The content of oleic (C18:1 c9) and palmitic acid (C16) are expressed in µg/mL and represent the means of three independent determinations ± standard deviation. Different letters indicate significant differences as determined by a one-way ANOVA test (p < 0.05).

, the total content of oleic and palmitic acids in the basolateral chamber was 2.45 ± 0.04 µg/mL and 1.12 ± 0.05 µg/mL, respectively. Moreover, considerable amounts of oleic acid (19.22 ± 11.30 µg/mL) and palmitic acid (26.68 ± 6.88 µg/mL) were quantified in the 3T3-L1 cells. This means that part of the fatty acids capable of permeating the membrane were found within the 3T3-L1 adipocytes. Additionally, in the Caco-2/HT29-MTX membranes, high amounts of oleic (75.25 ± 24.90 µg/mL) and palmitic acids (12.64 ± 1.33 µg/mL) were also quantified. This result may be explained by a previous work by Berger and Géloen [22] which showed that concentrations between 20 to 40 µM of oleic acid promoted an increase in triglycerides’ uptake by enterocytes in Caco-2/HT29-MTX membranes when in the presence of adipocytes [22].

Concerning adipolysis (Figure 2), no significant differences (p ˃ 0.05) were observed between the controls and cells treated with the digested cheese samples (Figure 2A), as the presence of 3T3-L1 lipid accumulation in the cheese samples only slightly increased (4.1%). When concerning the adipokine data, the results obtained regarding leptin, an adipokine responsible for the regulation of fat storage and which exerts mostly pro-inflammatory and immune-potentiating effects, showed that the presence of these fatty acids significantly (p < 0.05) reduced (8.77%) leptin secretion (Figure 2B). These results were opposite to those previously reported by another author in which the presence of oleic and palmitic acids (in concentrations up to 0.25 mM) increased leptin secretion [23]. A possible explanation for this discrepancy may be related to the concentrations used in each study: the oleic (39.6 µM) and palmitic (95.5 µM) acid concentrations used in our work are 0.15 and 0.38 times lower than those of the published assay. On the other hand, no significant differences (p ˃ 0.05) were observed in adiponectin secretion (Figure 2C). Despite this, a ca. 29% decrease was observed when compared to the basal activity. Considering that adiponectin exerts an anti-inflammatory and anti-diabetic effect, these results may represent an unfavorable result. However, the literature on these fatty acids’ activity is not consensual, as previous works have shown that both palmitic acid (at concentrations between 10 and 100 µM) and oleic acid (at 100 µM and under 10 µM) lead to increases in adiponectin secretion [24,25,26], and others have shown that oleic acid and palmitic acid (up to 0.5 mM) reduced adiponectin secretion [23]. Considering that the concentrations used in this work fall within the intervals depicted in the literature for both the promotion and inhibition of this adipokine secretion, no objective conclusions could be reached.
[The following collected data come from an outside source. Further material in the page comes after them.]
Lemma ipv4_prefix (a b c d : N) :
  (a < 256)%N -> (b < 256)%N -> (c < 256)%N -> (d < 256)%N ->
  N.shiftr (SecurityMore.ipv4 a b c d) 24 = a
  /\ N.shiftr (SecurityMore.ipv4 a b c d) 20 = (a * 16 + b / 16)%N
  /\ N.shiftr (SecurityMore.ipv4 a b c d) 16 = (a * 256 + b)%N.
Proof.
  intros Ha Hb Hc Hd. rewrite !N.shiftr_div_pow2. unfold SecurityMore.ipv4.
  change (2 ^ 24)%N with 16777216%N. change (2 ^ 20)%N with 1048576%N.
  change (2 ^ 16)%N with 65536%N.
  pose proof (N.div_mod b 16 ltac:(lia)) as Eb.
  pose proof (N.mod_lt b 16 ltac:(lia)) as Lb.
  repeat split; symmetry.
  - apply (N.div_unique _ _ _ (b * 65536 + c * 256 + d)); lia.
  - apply (N.div_unique _ _ _ ((b mod 16) * 65536 + c * 256 + d)); lia.
  - apply (N.div_unique _ _ _ (c * 256 + d)); lia.
Qed.

(** X15: [check_ip_whitelist] on a dotted address [a.b.c.d] allows exactly
    the loopback block 127/8 and the private blocks 10/8, 172.16/12 and
    192.168/16; an address that does not parse, and every IPv6 address, is
    refused. *)
Theorem check_ip_whitelist_blocks (ip_address : str -> option SecurityMore.ip)
        (address : str) :
  (ip_address address = None ->
   SecurityMore.check_ip_whitelist ip_address address = false)
  /\ (forall n, ip_address address = Some (SecurityMore.IPv6 n) ->
                SecurityMore.check_ip_whitelist ip_address address = false)
  /\ (forall a b c d,
         (a < 256)%N -> (b < 256)%N -> (c < 256)%N -> (d < 256)%N ->
         ip_address address
         = Some (SecurityMore.IPv4 (SecurityMore.ipv4 a b c d)) ->
         SecurityMore.check_ip_whitelist ip_address address
         = ((a =? 127)%N || (a =? 10)%N
            || ((a =? 172)%N && (16 <=? b)%N && (b <=? 31)%N)
            || ((a =? 192)%N && (b =? 168)%N))).
Proof.
  unfold SecurityMore.check_ip_whitelist. split; [|split].
  - now intros ->.
  - now intros n ->.
  - intros a b c d Ha Hb Hc Hd ->.
    pose proof (ipv4_bound Ha Hb Hc Hd) as Hn.
    destruct (ipv4_prefix Ha Hb Hc Hd) as (P24 & P20 & P16).
    unfold SecurityMore.allowed_ip_ranges, existsb, SecurityMore.contains,
      SecurityMore.netmask, SecurityMore.network_address,
      SecurityMore.prefixlen.
    rewrite !land_netmask by (exact Hn || lia).
    change (32 - 8)%N with 24%N. change (32 - 12)%N with 20%N.
    change (32 - 16)%N with 16%N.
    rewrite P24, P20, P16, !N.shiftl_mul_pow2.
    change (2 ^ 24)%N with 16777216%N. change (2 ^ 20)%N with 1048576%N.
    change (2 ^ 16)%N with 65536%N.
    change (SecurityMore.ipv4 127 0 0 0) with 2130706432%N.
    change (SecurityMore.ipv4 10 0 0 0) with 167772160%N.
    change (SecurityMore.ipv4 172 16 0 0) with 2886729728%N.
    change (SecurityMore.ipv4 192 168 0 0) with 3232235520%N.
    rewrite orb_false_r.
    pose proof (N.div_mod b 16 ltac:(lia)) as Eb.
    pose proof (N.mod_lt b 16 ltac:(lia)) as Lb.
    clear Hn P24 P20 P16.
    set (q := (b / 16)%N) in *. set (r := (b mod 16)%N) in *.
    clearbody q r.
    repeat match goal with
           | |- context [N.eqb ?x ?y] => destruct (N.eqb_spec x y)
           | |- context [N.leb ?x ?y] => destruct (N.leb_spec x y)
           end; simpl; try reflexivity; exfalso; lia.
Qed.
Lemma resize_spec b len :
  wf b → bsize b ≤ writerIndex_ b + len ≤ max_size →
  wp (resize (u64 (writerIndex_ b + len)))
     (λ _ b', wf b' ∧ content b' = content b ∧ readerIndex_ b' = readerIndex_ b
              ∧ writerIndex_ b' = writerIndex_ b ∧ bsize b' = writerIndex_ b + len) b.
Proof.
  intros Hwf Hle. buf_sizes. rewrite wrap_small by lia. unfold wp, resize.
  unfold max_size. destruct (_ <? _) eqn:E; [lia|]. simpl.
  assert (bsize (mkBuffer (take (Z.to_nat (writerIndex_ b + len)) (buffer_ b)
            ++ replicate (Z.to_nat (writerIndex_ b + len) - length (buffer_ b)) x00)
            (readerIndex_ b) (writerIndex_ b)) = writerIndex_ b + len) as Hs.
  { unfold bsize in *; simpl. len. }
  split_and!; [|  |done|done|done].
  { unfold wf. rewrite Hs. unfold max_size. simpl. lia. }
  unfold content; simpl. apply bytes_at_ext; [lia..|]. simpl.
  unfold bsize in *. rewrite take_app_le by len.
  rewrite take_take. f_equal. lia.
Qed.

Lemma compact_spec b len :
  wf b → writableBytes b < len → fits len b = true →
  wp (makeSpace len)
     (λ _ b', wf b' ∧ content b' = content b ∧ bsize b' = bsize b
              ∧ len ≤ writableBytes b' ∧ prependableBytes b' = kCheapPrepend) b.
Proof.
  intros Hwf Hlt Hfits. unfold fits in Hfits. unfold makeSpace. wp_steps.
  - exfalso. rewrite writableBytes_wf in * by done. buf_sizes.
    rewrite !wrap_small in Heqb0 by lia. lia.
  - rewrite writableBytes_wf in * by done. buf_sizes.
    apply wp_assert; [unfold kCheapPrepend; lia|].
    assert (Z.of_nat (length (bytes_at (readerIndex_ b) (writerIndex_ b - readerIndex_ b) b))
            = writerIndex_ b - readerIndex_ b) as HL.
    { unfold bytes_at. unfold bsize in *. len. }
    set (src := bytes_at _ _ b) in *.
    wp_steps. unfold copy_in. unfold wp at 1.
    destruct (0 <=? kCheapPrepend) eqn:E1; [|done].
    unfold kCheapPrepend in *. rewrite HL.
    destruct (_ <=? bsize b) eqn:E2; [simpl|lia].
    wp_steps. rewrite readableBytes_wf by (unfold wf, max_size; lia).
    assert (u64 (8 + (writerIndex_ b - readerIndex_ b))
            = 8 + (writerIndex_ b - readerIndex_ b)) as -> by (apply wrap_small; lia).
    set (b' := set_indices _ _ _).
    assert (bsize b' = bsize b) as Hs.
    { unfold b', bsize in *; simpl. by rewrite length_overwrite by lia. }
    assert (wf b') as Hwf'.
    { unfold wf, max_size. rewrite Hs. simpl. lia. }
    apply wp_assert.
    { rewrite readableBytes_wf by done. simpl. lia. }
    split_and!; [done| |done| |done].
    + unfold content at 1. simpl.
      replace (8 + (writerIndex_ b - readerIndex_ b) - 8)
        with (0 + Z.of_nat (length src)) by lia.
      rewrite (bytes_at_overwrite 8 0 src b b'); [|lia..|done].
      done.
    + rewrite writableBytes_wf, Hs by done. simpl. lia.
Qed.

Lemma ensureWritableBytes_spec b len :
  wf b → 0 ≤ len → writerIndex_ b + len ≤ max_size →
  wp (ensureWritableBytes len)
     (λ _ b', wf b' ∧ content b' = content b ∧ len ≤ writableBytes b'
              ∧ Z.min kCheapPrepend (prependableBytes b) ≤ prependableBytes b'
              ∧ bsize b' = if (len <=? writableBytes b) || fits len b
                           then bsize b else writerIndex_ b + len) b.
Proof.
  intros Hwf H0 Hmax. unfold ensureWritableBytes. wp_steps.
  apply wp_when; intros Hlt.
  - destruct (fits len b) eqn:Hf.
    + eapply wp_mono; [apply compact_spec; auto; lia|].
      intros [] b' (Hwf' & Hc & Hs & Hw & Hp). wp_steps. apply wp_assert; [lia|].
      rewrite orb_true_r. split_and!; [done..|lia|done].
    + unfold makeSpace. wp_steps.
      2:{ exfalso. unfold fits in Hf. rewrite writableBytes_wf in * by done. buf_sizes.
          rewrite !wrap_small in Heqb0 by lia. lia. }
      rewrite writableBytes_wf in * by done.
      eapply wp_mono; [apply resize_spec; [done|lia]|].
      intros [] b' (Hwf' & Hc & Hr & Hw & Hs). wp_steps.
      assert (len ≤ writableBytes b') as Hle.
      { rewrite writableBytes_wf, Hs, Hw by done. lia. }
      apply wp_assert; [lia|]. unfold prependableBytes.
      split_and!; [done..|lia|]. destruct (_ <=? _) eqn:E; [lia|done].
  - wp_steps. apply wp_assert; [lia|]. split_and!; [done|done|lia|lia|].
    destruct (len <=? writableBytes b) eqn:E; [done|lia].
Qed.

(** *** The operations, one by one *)

Lemma append_wp b data :
  wf b → writerIndex_ b + Z.of_nat (length data) ≤ max_size →
  wp (append data)
     (λ _ b', wf b' ∧ content b' = content b ++ data
              ∧ Z.min kCheapPrepend (prependableBytes b) ≤ prependableBytes b'
              ∧ bsize b' = if (Z.of_nat (length data) <=? writableBytes b)
                              || fits (Z.of_nat (length data)) b
                           then bsize b
                           else writerIndex_ b + Z.of_nat (length data)) b.
Proof.
  intros Hwf Hmax. unfold append. wp_steps.
  eapply wp_mono; [apply ensureWritableBytes_spec; auto; lia|].
  intros [] b1 (Hwf1 & Hc1 & Hw1 & Hp1 & Hs1). wp_steps.
  rewrite writableBytes_wf in Hw1 by done.
  eapply wp_mono; [apply publish_spec; [done|lia]|].
  intros [] b2 (Hr2 & Hwr2 & Hs2 & Hc2). unfold hasWritten. wp_steps.
  assert (wf b2) as Hwf2 by (unfold wf in *; rewrite Hr2, Hwr2, Hs2; done).
  rewrite writableBytes_wf by done. apply wp_assert; [lia|]. wp_steps.
  rewrite wrap_small by (unfold wf, max_size in *; lia).
  rewrite Hr2, Hwr2, <- Hc1, <- Hs1. split_and!.
  - unfold wf, max_size in *. unfold bsize in *; simpl. lia.
  - done.
  - unfold prependableBytes in *. simpl. lia.
  - unfold bsize in *; simpl. lia.
Qed.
Inflammation in the adipose tissue is an important factor associated with the development of obesity-related diseases such as type 2 diabetes and metabolic syndrome [16]. Previous works have shown that the presence of dietary fatty acids (such as palmitic and oleic acid) can modulate the inflammatory status of 3T3-L1 adipocytes [27]. As can be seen in Figure 2D, significant differences (p < 0.05) were observed for MCP-1, IL-10, IL-1β, and INF-γ secretion.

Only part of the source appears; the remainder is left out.